Fabricating PCBs with the Toner-Transfer Hobby-Knife Method

I needed to prototype a UHF front-end for the USRP. I did not want to use a PCB fabrication service, both because I forgot how to use Eagle and because I wanted the PCB as quickly as possible.

In the past I constructed circuits on copper-clad boards by cutting isolation channels between pads with a hobby knife. This works well for simple circuits, especially when combined with the “dead-bug” technique (as I’ve done here, for example). Dead-bug did not seem like appropriate technique for UHF, but the circuit I wanted to build was certainly very simple, so creating all the traces and pads by cutting isolation channels seemed plausible.

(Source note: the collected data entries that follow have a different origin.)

(** * quest-limit-chat: the chat page, its session blob and its transcripts

    A shallow embedding of the [Chat] component, of [src/pages/Login.tsx]
    and of [src/lib/auth.ts].  React state is an explicit record, [localStorage]
    and the cookie jar are finite maps from keys to strings, the [setTimeout]
    callback of [handleSendMessage] is a record of the values its closure
    captured, and the clock and [Math.random] are inputs of the handlers.

    JavaScript strings are sequences of UTF-16 code units.  Here a string is
    a Stdlib [string]: a sequence of code units below 256, which is the
    Latin-1 range.  The platform functions the handlers call
    ([String.prototype.trim], [slice], [toLowerCase], [Date.prototype.toJSON],
    the [Date] constructor on a string, [JSON.stringify], [JSON.parse]) follow
    ECMA-262 on that range. *)

From Stdlib Require Import ZArith Lia List String Ascii Bool.
From stdpp Require Import base gmap strings list.

Set Warnings "-register-all".

Open Scope string_scope.
Open Scope list_scope.
Open Scope Z_scope.

(** ** Code units and strings *)

Module JsString.

Definition code (c : ascii) : Z := Z.of_N (N_of_ascii c).

Definition ofCode (n : Z) : ascii := ascii_of_N (Z.to_N n).

(** WhiteSpace and LineTerminator code points below 256: TAB, LF, VT, FF,
    CR, SP and NBSP. *)
Definition isWhiteSpace (c : ascii) : bool :=
  let n := code c in
  ((9 <=? n) && (n <=? 13)) || (n =? 32) || (n =? 160).

Fixpoint trimStart (s : string) : string :=
  match s with
  | EmptyString => EmptyString
  | String c r => if isWhiteSpace c then trimStart r else s
  end.

Definition trimEnd (s : string) : string :=
  String.rev (trimStart (String.rev s)).

Definition trim (s : string) : string := trimEnd (trimStart s).

(** [s.slice(b, e)] for integers [0 <= b <= e]. *)
Definition slice (b e : nat) (s : string) : string :=
  substring b (e - b) s.

(** ToBoolean on a string: the empty string is the only falsy one. *)
Definition truthy (s : string) : bool :=
  match s with EmptyString => false | _ => true end.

However, most of the components in this circuit are surface-mount components, and some are pretty small. The most challenging part was a 3mm-by-3mm SAW filter. The pads for it on the PCB need to be separated by about 0.5mm (the manufacturer recommends a separation of 0.38mm). This required precision; I needed to know exactly where to cut. In the past I cut the isolation channels free hand, but this job called for precision.

I decided to try to use the toner-transfer technique to transfer a PCB design from the computer to paper to the copper-clad board. Once the design was “printed” on the copper, I would cut out the channels with a hobby knife.

I started by drawing the design in Adobe Illustrator. I copied the footprints from the data sheets to Illustrator, then combined them into a circuit and drew the connecting traces and the ground plane. I printed out the design and checked that the components actually fit their pads. I then copied the design in illustrator and transformed the drawing until the copper was in white and the isolation channeled (“etched” areas) were in black. Finally, I created a mirrored version and printed it out. You can see all three phases in the picture above, along with the two-sided copper-clad board I used later.

Note that this printout is the reverse of what you need to etch using the toner-transfer method. When you etch (I used to do it years ago but now I don’t want to deal with the chemicals) using toner transfer you print in black the areas where the copper should remain.

I printed the design on a laser printer on plain paper, even though glossy is supposed to work better. I taped the paper to the copper-clad board and ironed it for a few minutes. This leaves the paper glued to the copper (the toner is the glue), so I soaked the paper and carefully removed most of it. You can see the result on the right. I did not bother to remove all the paper, and I did not worry about partial transfers, because I was not going to etch the board, just to use the black toner as a marker for where to cut and drill. Some parts did not transfer well, mostly very thin lines. But most of it trasfterred well, including the sub-millimeter lines around the SAW filter.

Now it was time to remove the copper from the isolation channels. I cut along the edges of the black lines with a hobby knife. The knife feels different when it is cutting through the soft copper than when it cuts through the fiberglass board, so you know when you cut through the copper. I worked by trying to cut V-shaped channels in the board. Initially I tried to use a ruler to get straight lines, but after a while I realized that it would be easier to cut free hand. The lines might not be perfectly straight, but not to an extent that matters. You can see the result in the picture. I think it looks pretty close to the design. Don’t be misled by the picture; the channels are really narrow, around 0.5mm at the narrowest, and the narrow traces are about 1mm or a bit less.

After drilling holes for one through-hole component, for vias to two traces on the other side, and for some vias to connect the ground plane on both sides, the board was ready for soldering.

As expected, soldering the 3mm SAW filter was challenging, but it worked. The other components were easy to solder, even the 0603 capacitors and the SOT-89 amplifier. When I designed the board, I left quite a lot of space between components (around 4mm) to make soldering easy. It was easy, but I think it would have been easy even if the components were packed much tighter. A lesson for the future.

The finished board looks okay and from limited testing I’ve done so far, it works correctly. It certainly amplifies and filters.

The whole process took a few hours. It’s not a super-quick method, but not too consuming either. No chemicals and no waiting for commercially-made PCBs. I’m pretty happy with the result.

 

 

 

 

An update from August 29: After putting the unit in a metal box, I measured its performance with a network analyzer (thanks to Avigdor Drucker for helping out). It performed very well, with good gain and excellent filtering, as you can see in the screen shot below. At least at these UHF frequencies, this technique can deliver good results.